(** * Employee management system: data-access and bulk-load layer

    A shallow embedding of [src/main.py]: the [Employee] schema
    (lines 20-29), the CSV bulk loader [load_csv_to_db] (lines 32-51), the
    CRUD accessors [load_employees], [add_employee], [update_employee]
    and [delete_employee] (lines 91-122), and the blocks of the page that
    call them (lines 81-88 and 125-189).

    The program keeps no state of its own: everything lives in the SQLite
    table [employees], reached through SQLAlchemy sessions and, in the
    loader, through pandas.  The table is therefore the state that the
    embedded functions pass around, and the part of SQLite that decides
    what the program does (rowid allocation, NOT NULL, UNIQUE, column
    affinity) is written out in the section "The employees table". *)

From Stdlib Require Import ZArith Ascii Floats.SpecFloat.
From stdpp Require Import gmap strings list fin_maps pretty sorting.

Local Open Scope Z_scope.

(** ** Python values *)

(** A Python [float] (and an SQLite REAL) is an IEEE 754 binary64 number. *)
Definition float : Type := spec_float.

Definition isnan (x : float) : bool :=
  match x with S754_nan => true | _ => false end.

(** [math.isfinite]: neither a NaN nor an infinity. *)
Definition isfinite (x : float) : bool :=
  match x with S754_zero _ | S754_finite _ _ _ => true | _ => false end.

(** The float nearest to an integer (round to nearest, ties to even): what
    SQLite stores when an integer is bound to a column of REAL affinity, and
    the way float literals are written in the examples below. *)
Definition float_of_int (z : Z) : float := binary_normalize 53 1024 z 0 false.

(** The integer a float is equal to, if it is equal to one. *)
Definition int_of_float (x : float) : option Z :=
  match x with
  | S754_zero _ => Some 0
  | S754_finite s m e =>
      let z := if s then Z.neg m else Z.pos m in
      if 0 <=? e then Some (z * 2 ^ e)
      else if (Z.pos m) mod 2 ^ (- e) =? 0 then Some (z / 2 ^ (- e))
      else None
  | S754_infinity _ | S754_nan => None
  end.
(** * swissglacier: the counters, the audio toggle and the map of script.js

    A shallow embedding of [src/script.js].  JavaScript numbers are IEEE 754
    binary64 values; every arithmetic operator of the script returns the exact
    real result rounded to the nearest binary64 value, ties to even.  The
    embedding keeps that rounding: nothing below is computed over the reals. *)

From Stdlib Require Import ZArith Lia List Bool Ascii String.
From Stdlib Require Decimal DecimalString DecimalPos.
From Stdlib Require Import Floats.SpecFloat.
Import ListNotations.

Local Open Scope Z_scope.

(** ** The Number type *)

Module Num.

(** Every finite binary64 value is an integer multiple of 2^-1074, the
    smallest subnormal.  A finite number is stored as its sign and its
    magnitude counted in that unit, so that 1.0 has magnitude 2^1074. *)
Inductive number : Type :=
  | NaN
  | Inf (neg : bool)
  | Fin (neg : bool) (k : N).

Definition one_units : Z := 2 ^ 1074.

(** First magnitude that no longer fits: 2^1024, in units. *)
Definition top : Z := 2 ^ 2098.

(** The integer next to f + r/q chosen by roundTiesToEven, given twice the
    remainder r (0 <= r < q). *)
Definition tie_even (f twice_r q : Z) : Z :=
  match twice_r ?= q with
  | Lt => f
  | Gt => f + 1
  | Eq => if Z.even f then f else f + 1
  end.

(** Nearest integer to p/q, ties to the even one (q > 0). *)
Definition rne (p q : Z) : Z := tie_even (p / q) (2 * (p mod q)) q.

(** Exponent (in units) of the last kept bit of a magnitude whose integer
    part is n: 53 significant bits, never below the subnormal unit. *)
Definition lsb_exp (n : Z) : Z := Z.max 0 (Z.log2 n - 52).

(** Magnitude p/q units rounded to 53 significant bits: the nearest
    multiple of 2^e, where e is the exponent of the last kept bit. *)
Definition nearest53 (p q : Z) : Z :=
  let e := lsb_exp (p / q) in
  rne p (q * 2 ^ e) * 2 ^ e.

Fixpoint trailing_zeros (p : positive) : Z :=
  match p with
  | xO p' => Z.succ (trailing_zeros p')
  | _ => 0
  end.

Definition ctz (z : Z) : Z :=
  match z with
  | Zpos p => trailing_zeros p
  | _ => 0
  end.

(** [nearest53] as it is evaluated: the fraction is first reduced by the
    power of two common to p and q, and the e low bits of p are split off
    before the division instead of being divided through.  [rnd_nearest53]
    below shows that the value is the same. *)
Definition rnd (p q : Z) : Z :=
  let c := Z.min (ctz p) (ctz q) in
  let p := Z.shiftr p c in
  let q := Z.shiftr q c in
  let e := lsb_exp (p / q) in
  let hi := Z.shiftr p e in
  let lo := p - Z.shiftl hi e in
  tie_even (hi / q) (2 * (Z.shiftl (hi mod q) e + lo)) (Z.shiftl q e)
  * 2 ^ e.

Definition of_mag (s : bool) (k : Z) : number :=
  if top <=? k then Inf s else Fin s (Z.to_N k).

(** roundTiesToEven of the real (-1)^s * p/q * 2^-1074. *)
Definition round (s : bool) (p q : Z) : number := of_mag s (rnd p q).

Definition neg (a : number) : number :=
  match a with
  | NaN => NaN
  | Inf s => Inf (negb s)
  | Fin s k => Fin (negb s) k
  end.

Definition mul (a b : number) : number :=
  match a, b with
  | NaN, _ | _, NaN => NaN
  | Inf s, Inf s' => Inf (xorb s s')
  | Inf s, Fin s' k | Fin s k, Inf s' =>
      if (k =? 0)%N then NaN else Inf (xorb s s')
  | Fin s k, Fin s' k' => round (xorb s s') (Z.of_N k * Z.of_N k') one_units
  end.

Definition div (a b : number) : number :=
  match a, b with
  | NaN, _ | _, NaN => NaN
  | Inf _, Inf _ => NaN
  | Inf s, Fin s' _ => Inf (xorb s s')
  | Fin s _, Inf s' => Fin (xorb s s') 0
  | Fin s k, Fin s' k' =>
      if (k' =? 0)%N then (if (k =? 0)%N then NaN else Inf (xorb s s'))
      else round (xorb s s') (Z.of_N k * one_units) (Z.of_N k')
  end.

(** Signed value of a finite number, in units. *)
Definition sval (s : bool) (k : N) : Z := if s then - Z.of_N k else Z.of_N k.

Definition add (a b : number) : number :=
  match a, b with
  | NaN, _ | _, NaN => NaN
  | Inf s, Inf s' => if Bool.eqb s s' then Inf s else NaN
  | Inf s, Fin _ _ | Fin _ _, Inf s => Inf s
  | Fin s k, Fin s' k' =>
      let z := sval s k + sval s' k' in
      if z =? 0 then Fin (s && s') 0 else round (z <? 0) (Z.abs z) 1
  end.

(** [x - y] is [x + (-y)]. *)
Definition sub (a b : number) : number := add a (neg b).

(** Order embedding of the non-NaN numbers into Z; both zeros map to 0. *)
Definition key (a : number) : Z :=
  match a with
  | NaN => 0
  | Inf s => if s then - top else top
  | Fin s k => sval s k
  end.

Definition is_nan (a : number) : bool :=
  match a with NaN => true | _ => false end.

(** The [<] operator: false as soon as an operand is NaN. *)
Definition ltb (a b : number) : bool :=
  negb (is_nan a) && negb (is_nan b) && (key a <? key b).

Definition le (a b : number) : Prop :=
  is_nan a = false /\ is_nan b = false /\ key a <= key b.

════════

#### Assigned task:
None of the lines above may be skipped. Transcribe each one exactly.

#### Solution to the exercise:
(** * Employee management system: data-access and bulk-load layer

    A shallow embedding of [src/main.py]: the [Employee] schema
    (lines 20-29), the CSV bulk loader [load_csv_to_db] (lines 32-51), the
    CRUD accessors [load_employees], [add_employee], [update_employee]
    and [delete_employee] (lines 91-122), and the blocks of the page that
    call them (lines 81-88 and 125-189).

    The program keeps no state of its own: everything lives in the SQLite
    table [employees], reached through SQLAlchemy sessions and, in the
    loader, through pandas.  The table is therefore the state that the
    embedded functions pass around, and the part of SQLite that decides
    what the program does (rowid allocation, NOT NULL, UNIQUE, column
    affinity) is written out in the section "The employees table". *)

From Stdlib Require Import ZArith Ascii Floats.SpecFloat.
From stdpp Require Import gmap strings list fin_maps pretty sorting.

Local Open Scope Z_scope.

(** ** Python values *)

(** A Python [float] (and an SQLite REAL) is an IEEE 754 binary64 number. *)
Definition float : Type := spec_float.

Definition isnan (x : float) : bool :=
  match x with S754_nan => true | _ => false end.

(** [math.isfinite]: neither a NaN nor an infinity. *)
Definition isfinite (x : float) : bool :=
  match x with S754_zero _ | S754_finite _ _ _ => true | _ => false end.

(** The float nearest to an integer (round to nearest, ties to even): what
    SQLite stores when an integer is bound to a column of REAL affinity, and
    the way float literals are written in the examples below. *)
Definition float_of_int (z : Z) : float := binary_normalize 53 1024 z 0 false.

(** The integer a float is equal to, if it is equal to one. *)
Definition int_of_float (x : float) : option Z :=
  match x with
  | S754_zero _ => Some 0
  | S754_finite s m e =>
      let z := if s then Z.neg m else Z.pos m in
      if 0 <=? e then Some (z * 2 ^ e)
      else if (Z.pos m) mod 2 ^ (- e) =? 0 then Some (z / 2 ^ (- e))
      else None
  | S754_infinity _ | S754_nan => None
  end.
(** * swissglacier: the counters, the audio toggle and the map of script.js

    A shallow embedding of [src/script.js].  JavaScript numbers are IEEE 754
    binary64 values; every arithmetic operator of the script returns the exact
    real result rounded to the nearest binary64 value, ties to even.  The
    embedding keeps that rounding: nothing below is computed over the reals. *)

From Stdlib Require Import ZArith Lia List Bool Ascii String.
From Stdlib Require Decimal DecimalString DecimalPos.
From Stdlib Require Import Floats.SpecFloat.
Import ListNotations.

Local Open Scope Z_scope.

(** ** The Number type *)

Module Num.

(** Every finite binary64 value is an integer multiple of 2^-1074, the
    smallest subnormal.  A finite number is stored as its sign and its
    magnitude counted in that unit, so that 1.0 has magnitude 2^1074. *)
Inductive number : Type :=
  | NaN
  | Inf (neg : bool)
  | Fin (neg : bool) (k : N).

Definition one_units : Z := 2 ^ 1074.

(** First magnitude that no longer fits: 2^1024, in units. *)
Definition top : Z := 2 ^ 2098.

(** The integer next to f + r/q chosen by roundTiesToEven, given twice the
    remainder r (0 <= r < q). *)
Definition tie_even (f twice_r q : Z) : Z :=
  match twice_r ?= q with
  | Lt => f
  | Gt => f + 1
  | Eq => if Z.even f then f else f + 1
  end.

(** Nearest integer to p/q, ties to the even one (q > 0). *)
Definition rne (p q : Z) : Z := tie_even (p / q) (2 * (p mod q)) q.

(** Exponent (in units) of the last kept bit of a magnitude whose integer
    part is n: 53 significant bits, never below the subnormal unit. *)
Definition lsb_exp (n : Z) : Z := Z.max 0 (Z.log2 n - 52).

(** Magnitude p/q units rounded to 53 significant bits: the nearest
    multiple of 2^e, where e is the exponent of the last kept bit. *)
Definition nearest53 (p q : Z) : Z :=
  let e := lsb_exp (p / q) in
  rne p (q * 2 ^ e) * 2 ^ e.

Fixpoint trailing_zeros (p : positive) : Z :=
  match p with
  | xO p' => Z.succ (trailing_zeros p')
  | _ => 0
  end.

Definition ctz (z : Z) : Z :=
  match z with
  | Zpos p => trailing_zeros p
  | _ => 0
  end.

(** [nearest53] as it is evaluated: the fraction is first reduced by the
    power of two common to p and q, and the e low bits of p are split off
    before the division instead of being divided through.  [rnd_nearest53]
    below shows that the value is the same. *)
Definition rnd (p q : Z) : Z :=
  let c := Z.min (ctz p) (ctz q) in
  let p := Z.shiftr p c in
  let q := Z.shiftr q c in
  let e := lsb_exp (p / q) in
  let hi := Z.shiftr p e in
  let lo := p - Z.shiftl hi e in
  tie_even (hi / q) (2 * (Z.shiftl (hi mod q) e + lo)) (Z.shiftl q e)
  * 2 ^ e.

Definition of_mag (s : bool) (k : Z) : number :=
  if top <=? k then Inf s else Fin s (Z.to_N k).

(** roundTiesToEven of the real (-1)^s * p/q * 2^-1074. *)
Definition round (s : bool) (p q : Z) : number := of_mag s (rnd p q).

Definition neg (a : number) : number :=
  match a with
  | NaN => NaN
  | Inf s => Inf (negb s)
  | Fin s k => Fin (negb s) k
  end.

Definition mul (a b : number) : number :=
  match a, b with
  | NaN, _ | _, NaN => NaN
  | Inf s, Inf s' => Inf (xorb s s')
  | Inf s, Fin s' k | Fin s k, Inf s' =>
      if (k =? 0)%N then NaN else Inf (xorb s s')
  | Fin s k, Fin s' k' => round (xorb s s') (Z.of_N k * Z.of_N k') one_units
  end.

Definition div (a b : number) : number :=
  match a, b with
  | NaN, _ | _, NaN => NaN
  | Inf _, Inf _ => NaN
  | Inf s, Fin s' _ => Inf (xorb s s')
  | Fin s _, Inf s' => Fin (xorb s s') 0
  | Fin s k, Fin s' k' =>
      if (k' =? 0)%N then (if (k =? 0)%N then NaN else Inf (xorb s s'))
      else round (xorb s s') (Z.of_N k * one_units) (Z.of_N k')
  end.

(** Signed value of a finite number, in units. *)
Definition sval (s : bool) (k : N) : Z := if s then - Z.of_N k else Z.of_N k.

Definition add (a b : number) : number :=
  match a, b with
  | NaN, _ | _, NaN => NaN
  | Inf s, Inf s' => if Bool.eqb s s' then Inf s else NaN
  | Inf s, Fin _ _ | Fin _ _, Inf s => Inf s
  | Fin s k, Fin s' k' =>
      let z := sval s k + sval s' k' in
      if z =? 0 then Fin (s && s') 0 else round (z <? 0) (Z.abs z) 1
  end.

(** [x - y] is [x + (-y)]. *)
Definition sub (a b : number) : number := add a (neg b).

(** Order embedding of the non-NaN numbers into Z; both zeros map to 0. *)
Definition key (a : number) : Z :=
  match a with
  | NaN => 0
  | Inf s => if s then - top else top
  | Fin s k => sval s k
  end.

Definition is_nan (a : number) : bool :=
  match a with NaN => true | _ => false end.

(** The [<] operator: false as soon as an operand is NaN. *)
Definition ltb (a b : number) : bool :=
  negb (is_nan a) && negb (is_nan b) && (key a <? key b).

Definition le (a b : number) : Prop :=
  is_nan a = false /\ is_nan b = false /\ key a <= key b.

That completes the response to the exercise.